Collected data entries
• • •
(* ===== verification/Main.v ===== *)
(** * The proxy as a program: [cmd/proxy/main.go], with [internal/db/db.go],
    [internal/proxy/listener.go], [internal/health/health.go] and [AcceptLoop]

    Start-up from the configuration to the listener, what goes on at the top level
    afterwards - connections, timers, the kill-switch RPC, HTTP requests - and what
    holds of a proxy from its start whatever happens. *)

From S2P Require Import Prelude GoStr GoTime Json Net Io Tls Config Db Rbac Wire Auth RateLimit Vault Session Killswitch AuditLog World AdminOps AdminConsole AdminProps Bridge Accept.
From stdpp Require Import options.
Open Scope Z_scope.

(** ** The connection pool *)

(** The settings of a [sql.DB]; [maxIdleCount] is 0 for the default of 2 and negative
    for none. *)
Record pool := Pool { maxOpen : Z; maxIdleCount : Z; maxLifetime : Z; maxIdleTime : Z }.

Definition new_pool : pool := Pool 0 0 0 0.

Definition idle_limit (p : pool) : Z := if maxIdleCount p =? 0 then 2 else Z.max 0 (maxIdleCount p).

Definition set_idle (n : Z) (p : pool) : pool := Pool (maxOpen p) n (maxLifetime p) (maxIdleTime p).

Definition SetMaxIdleConns (n : Z) (p : pool) : pool :=
  let p := set_idle (if 0 <? n then n else -1) p in
  if (0 <? maxOpen p) && (maxOpen p <? idle_limit p) then set_idle (maxOpen p) p else p.

Definition SetMaxOpenConns (n : Z) (p : pool) : pool :=
  let p := Pool (Z.max 0 n) (maxIdleCount p) (maxLifetime p) (maxIdleTime p) in
  if (0 <? maxOpen p) && (maxOpen p <? idle_limit p) then SetMaxIdleConns n p else p.

Definition SetConnMaxLifetime (d : Z) (p : pool) : pool := Pool (maxOpen p) (maxIdleCount p) (Z.max 0 d) (maxIdleTime p).
Definition SetConnMaxIdleTime (d : Z) (p : pool) : pool := Pool (maxOpen p) (maxIdleCount p) (maxLifetime p) (Z.max 0 d).

(** A statement with no effect. *)
Definition Ping (d : database) : res () * database := run (fun d => (inr tt, d)) d.

(** [db.Connect]; [open_error] is what the driver says of the data source name. *)
Definition Connect (cfg : Config) (open_error : option error) (d : database) : res pool * database :=
  match open_error with
  | Some err => (inl (ErrWrap §"open postgres connection" err), d)
  | None =>
      let db := SetMaxOpenConns (DBMaxOpenConns cfg) new_pool in
      let db := SetMaxIdleConns (DBMaxIdleConns cfg) db in
      let db := SetConnMaxLifetime (30 * Minute) db in
      let db := SetConnMaxIdleTime (5 * Minute) db in
      match Ping d with
      | (inl err, d) =>
          (inl (ErrText (§"ping postgres: " ++ error_text err ++ LF ++ §"  Is Postgres running? Try: docker compose up -d postgres")), d)
      | (inr _, d) => (inr db, d)
      end
  end.

(** ** Listeners and the health probe *)

(** What the machine answers at start-up: the [.env] file and the environment; opening
    the data source, building the Vault API client, making the audit directory; the TLS
    key pair; and listening on an address, for the proxy, and for the kill switch, whose
    [Serve] may also fail. *)
Record machine := Machine {
  dotenv : env;
  environ : env;
  open_error : option error;
  api_error : option error;
  mkdir_error : option error;
  key_pair : str -> str -> option error;
  listening : str -> option error;
  serving : option error;
}.

(** A listener: its address, the files of its certificate and its settings. *)
Record listener := Listener { ln_addr : str; ln_cert : str * str; ln_config : tls_config }.

Definition NewTLSListener (addr certFile keyFile : str) (m : machine) : res listener :=
  match key_pair m certFile keyFile with
  | Some err => inl (ErrWrap §"load tls cert" err)
  | None =>
      match listening m addr with
      | Some err => inl (ErrWrap (§"tls listen on " ++ addr) err)
      | None => inr (Listener addr (certFile, keyFile) listener_config)
      end
  end.

(** It fails before it serves, or serves, and then returns when [Serve] does. *)
Definition StartGRPCServer (addr certFile keyFile : str) (m : machine) : res (option error) :=
  match key_pair m certFile keyFile with
  | Some err => inl (ErrWrap §"grpc tls" err)
  | None =>
      match listening m addr with
      | Some err => inl (ErrWrap §"grpc listen" err)
      | None => inr (serving m)
      end
  end.

(** The error it returns in the end, if it does. *)
Definition rpc_error (r : res (option error)) : option error :=
  match r with inl err => Some err | inr e => e end.

(** [time.Since(start).Round(time.Second).String()], for a duration of at least 0. *)
Definition round_seconds (d : Z) : Z :=
  let r := d mod Second in (if r + r <? Second then d - r else d + (Second - r)) / Second.

Definition seconds_text (s : Z) : str :=
  (if 3600 <=? s then itoa (s / 3600) ++ §"h" else [])
  ++ (if 60 <=? s then itoa (s / 60 mod 60) ++ §"m" else []) ++ itoa (s mod 60) ++ §"s".

(** [health.Handler]. *)
Definition Handler (startTime now now' : Z) (d : database) : http_response * database :=
  let uptime := seconds_text (round_seconds (now' - startTime)) in
  let status st dbst := json_object [(§"status", VStr st); (§"database", VStr dbst);
                                     (§"timestamp", VStr (format_rfc3339 now)); (§"uptime", VStr uptime)] ++ LF in
  match Ping d with
  | (inl _, d) => (Http 503 (status §"degraded" §"unreachable"), d)
  | (inr _, d) => (Http 200 (status §"ok" §"ok"), d)
  end.

Definition ReadyHandler : http_response := Http 200 §"ready".

(** ** The program *)

Section main.
Context {PG : Postgres} {V6 : IPv6Text} {UT : UnicodeTables} {JE : JsonErrors} {BC : Bcrypt} {VI : Viper}
  {TB : TokenBucket} {VS : VaultServer} {SH : SSH} {SD : SshDial} {KG : KeyGen} {PS : PasswordSsh} {UU : UuidText} {GR : Grpc}.

(** A proxy that is up: the server, its pool, its listener, the world, the warning of the
    clean-up, if it failed, what [StartGRPCServer] comes to in its goroutine, and with what
    the process has ended since. *)
Record proxy := Proxy {
  p_server : Server;
  p_pool : pool;
  p_listener : listener;
  p_world : world;
  p_warning : option error;
  p_killswitch : res (option error);
  p_exit : option (str * error);
}.

Inductive launch := Fatal (msg : str) (err : error) | Up (p : proxy).

Definition static_token (cfg : Config) : bool := VaultDevMode cfg || negb (bool_decide (VaultToken cfg = [])).

(** [main] up to the accept loop.  The kill-switch server runs in a goroutine of its own:
    its failure does not keep the proxy from coming up, and ends the process when it comes
    ([KillSwitchFails] below). *)
Definition main (m : machine) (v : vstate) (d : database) (logs : logdir) : launch * database :=
  match Load (dotenv m) (environ m) with
  | inl err => (Fatal §"Configuration load failed" err, d)
  | inr cfg =>
      match Connect cfg (open_error m) d with
      | (inl err, d) => (Fatal §"PostgreSQL connection failed" err, d)
      | (inr p, d) =>
          match Vault.New cfg (api_error m) v with
          | inl err => (Fatal §"Vault client initialization failed" err, d)
          | inr vaultClient =>
              match mkdir_error m with
              | Some err => (Fatal §"Failed to create audit log directory" err, d)
              | None =>
                  let diskGuard := NewDiskGuard (AuditDiskMaxPct cfg) in
                  let '(warning, d) := CleanupOrphanedSessions (ProxyNodeIP cfg) d in
                  let ks := StartGRPCServer (GRPCListenAddr cfg) (TLSCertFile cfg) (TLSKeyFile cfg) m in
                  match NewTLSListener (ProxyListenAddr cfg) (TLSCertFile cfg) (TLSKeyFile cfg) m with
                  | inl err => (Fatal §"Failed to start proxy listener" err, d)
                  | inr ln =>
                      (Up (Proxy
                         (MkServer cfg diskGuard (ProxyNodeIP cfg) (static_token cfg)) p ln
                         (World (RateLimit.New (RateLimitPerMin cfg)) d vaultClient v NewConnectionManager logs [] []) warning ks None), d)
                  end
              end
          end
      end
  end.

(** The routes of the HTTP server, and their handlers: the kill switch is called with the
    proxy's own certificate as its CA.  Other requests are refused by net/http. *)
Inductive http_request := GetHealthz | GetReadyz | PostTerminate (id : str).

Definition serve_http (cfg : Config) (startTime now now' : Z) (r : http_request) (d : database) : http_response * database :=
  match r with
  | GetHealthz => Handler startTime now now' d
  | GetReadyz => (ReadyHandler, d)
  | PostTerminate id => killSwitchHandler (TLSCertFile cfg) id d
  end.

(** What happens at the top level of a running proxy: a tick of the renewal of Vault's
    token, of the disk guard, of the limiter's clean-up; a kill over RPC; an HTTP request;
    a connection, with what [handleConnection] takes, or a failed accept; the kill-switch
    server's goroutine failing, which ends the process; and what goes on elsewhere - other
    nodes, and connections that have not ended. *)
Inductive happening :=
  | Renewal
  | DiskChecked (r : res statfs)
  | Swept (now : Z)
  | KillCall (sessionId : str) (start stop : Z)
  | Requested (r : http_request) (startTime now now' : Z)
  | AcceptFailed
  | Accepted (remoteAddr : str) (now now' : Z) (t : clocks) (scripts : list script) (c : conn)
  | KillSwitchFails
  | Elsewhere (f : world -> world).

Definition with_server (p : proxy) (s : Server) : proxy :=
  Proxy s (p_pool p) (p_listener p) (p_world p) (p_warning p) (p_killswitch p) (p_exit p).
Definition with_world (p : proxy) (w : world) : proxy :=
  Proxy (p_server p) (p_pool p) (p_listener p) w (p_warning p) (p_killswitch p) (p_exit p).
Definition exit_with (p : proxy) (msg : str) (err : error) : proxy :=
  Proxy (p_server p) (p_pool p) (p_listener p) (p_world p) (p_warning p) (p_killswitch p) (Some (msg, err)).

Definition checked (s : Server) (r : res statfs) : Server :=
  MkServer (Auth_cfg s) (monitor_tick (Server_DiskGuard s) r) (Server_ProxyNodeIP s) (Server_VaultDevMode s).

(** [None]: not possible; there is no renewal of a static token, no RPC where the server
    for it never came up, and nothing once the process has ended. *)
Definition happen (p : proxy) (h : happening) : option (proxy * list event) :=
  let w := p_world p in
  if bool_decide (is_Some (p_exit p)) then None else
  match h with
  | Renewal =>
      if Server_VaultDevMode (p_server p) then None else Some (with_world p (with_vault w (renew (w_vault w) (w_secrets w))), [])
  | DiskChecked r => Some (with_server p (checked (p_server p) r), [])
  | Swept now => Some (with_world p (with_limiter w (Cleanup (limiter w) now)), [])
  | KillCall sid start stop =>
      match p_killswitch p with
      | inl _ => None
      | inr _ =>
          let '(_, acts, cm, d) := TerminateSession sid start stop (w_cm w) (w_db w) in
          Some (with_world p (add_kills (with_cm (with_db w d) cm) acts), [])
      end
  | Requested r startTime now now' =>
      Some (with_world p (with_db w (serve_http (Auth_cfg (p_server p)) startTime now now' r (w_db w)).2), [])
  | AcceptFailed => Some (p, [])
  | Accepted remoteAddr now now' t scripts c =>
      let '(r, evs) := handleConnection (p_server p) remoteAddr now now' t scripts c w in
      Some (with_world p (match r with Some (_, w) => w | None => w end), evs)
  | KillSwitchFails =>
      match rpc_error (p_killswitch p) with
      | Some err => Some (exit_with p §"Failed to start gRPC Kill Switch server" err, [])
      | None => None
      end
  | Elsewhere f => Some (with_world p (f w), [])
  end.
• • •
EXERCISE DESCRIPTION -
Starting at the first line of the entries above, please extract each line up to and including the line with "holds of a proxy", unchanged, and add nothing.

YOUR SOLUTION -
(* ===== verification/Main.v ===== *)
(** * The proxy as a program: [cmd/proxy/main.go], with [internal/db/db.go],
    [internal/proxy/listener.go], [internal/health/health.go] and [AcceptLoop]

    Start-up from the configuration to the listener, what goes on at the top level
    afterwards - connections, timers, the kill-switch RPC, HTTP requests - and what
    holds of a proxy from its start whatever happens. *)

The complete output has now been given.